How fitting that I’d be blessed (cursed?) with The Son of Aston: the Ford Fusion Hybrid for 8 days and 800 miles.
This was my constant companion from Oklahoma City to Kansas City. The Texas plate made me feel more at home while avoiding a horrible storm that pummeled the city of Moore, but that beautifully disgusting Aston Martin grille was a constant reminder that I couldn’t be a car designer while THIS actually made production.
So beautiful, yet so offensive. Somewhere between Tulsa and the Kansas border, I decided that there’s simply no fv*king way this facade would get an “A” in a design school’s studio review.
I don’t think we’re in Kansas anymore, that’s for sure.
There are some vehicles that look overstyled when you mirror the elements from left to right. The Fusion isn’t busy, it’s downright perfect. Every crease and muscular fold compliments the other. The powerdome hood is too cool for any family sedan, the bumper cover is creased to perfectly compliment the grille, and the headlights sweep far back to give an aggressive appearance. And the lower valence’s speed holes add race car style without looking like an afterthought. (cough, Camry SE)
The Fusion looks expensive and assertive. There’s so much attention to detail presented here! Question is, how much of that detail was already hashed out by Aston Martin? And can we approve of this?
Dare I say it, the headlights look BETTER than the pods presented on the Aston Martin from whence this schnoz came from. From this angle, the Fusion looks like a low slung sports car, not a boxy sedan sitting as tall as a CUV.
Light absolutely dances on the Fusion’s bumper. The subtle bends turn the sunlight into logical extensions of line that doesn’t technically exist…but they somehow do. The line I’m pointing to blends nicely into the powerdome hood only inches behind. The details never cease to amaze on Ford’s Fusion.
Even the beveled silver border with recessed blue oval looks far more expensive than any other corporate logo at this price point.
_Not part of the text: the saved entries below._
(** From [st] to [st'], the names of the roles stay, the roles that have
    their default [offline_keys] keep it, the steps [evs] are made, and no
    answer of the user comes back. *)
Record evolves (st st' : State) (evs : list Event) : Prop := mkEvolves {
  ev_names : names_of st' = names_of st;
  ev_default : forall r, is_default r st -> is_default r st';
  ev_trace : trace st' = trace st ++ evs;
  ev_texts : (List.length (texts st') <= List.length (texts st))%nat;
  ev_confirms : (List.length (confirms st') <= List.length (confirms st))%nat
}.

(** The steps of the confirmation of a role: rounds that refuse the
    summary and configure the role and its keys again, then a round that
    accepts it. *)
Inductive confirmation (rolename : string) : list Event -> Prop :=
| confirmation_accepted :
    confirmation rolename [Confirm rolename true]
| confirmation_refused evs :
    confirmation rolename evs ->
    confirmation rolename
      (Confirm rolename false :: Configure rolename :: LoadKeys rolename :: evs).

Inductive confirmations : list string -> list Event -> Prop :=
| confirmations_nil : confirmations [] []
| confirmations_cons rolename names evs1 evs2 :
    confirmation rolename evs1 ->
    confirmations names evs2 ->
    confirmations (rolename :: names) (evs1 ++ evs2).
Damn.
Many of those logical lines in the front bumper sweep back into this power dome hood. And the plateau is far from a simple square or trapezoid in cross-section: as you can tell from the different grade of shadowing, the Fusion’s dome has (some of) the flair of a late-model 7-series BMW.
The fluted grille reminds me of my first car, a 1965 Ford Galaxie. Perhaps it’s a hat-tip to the Norelco chrome grille of the first Fusion. The detailing is absolutely stunning: this is Cadillac worthy.
Surprisingly, the lower valence’s grille is just as precisely designed…just without the chrome plating. Even the teeth’s bends and the frame’s shape compliments the main grille.
Of course they match for a reason. Ford even added a little crease in the bumper to make sure you noticed how both grilles “talk” to each other. Nice.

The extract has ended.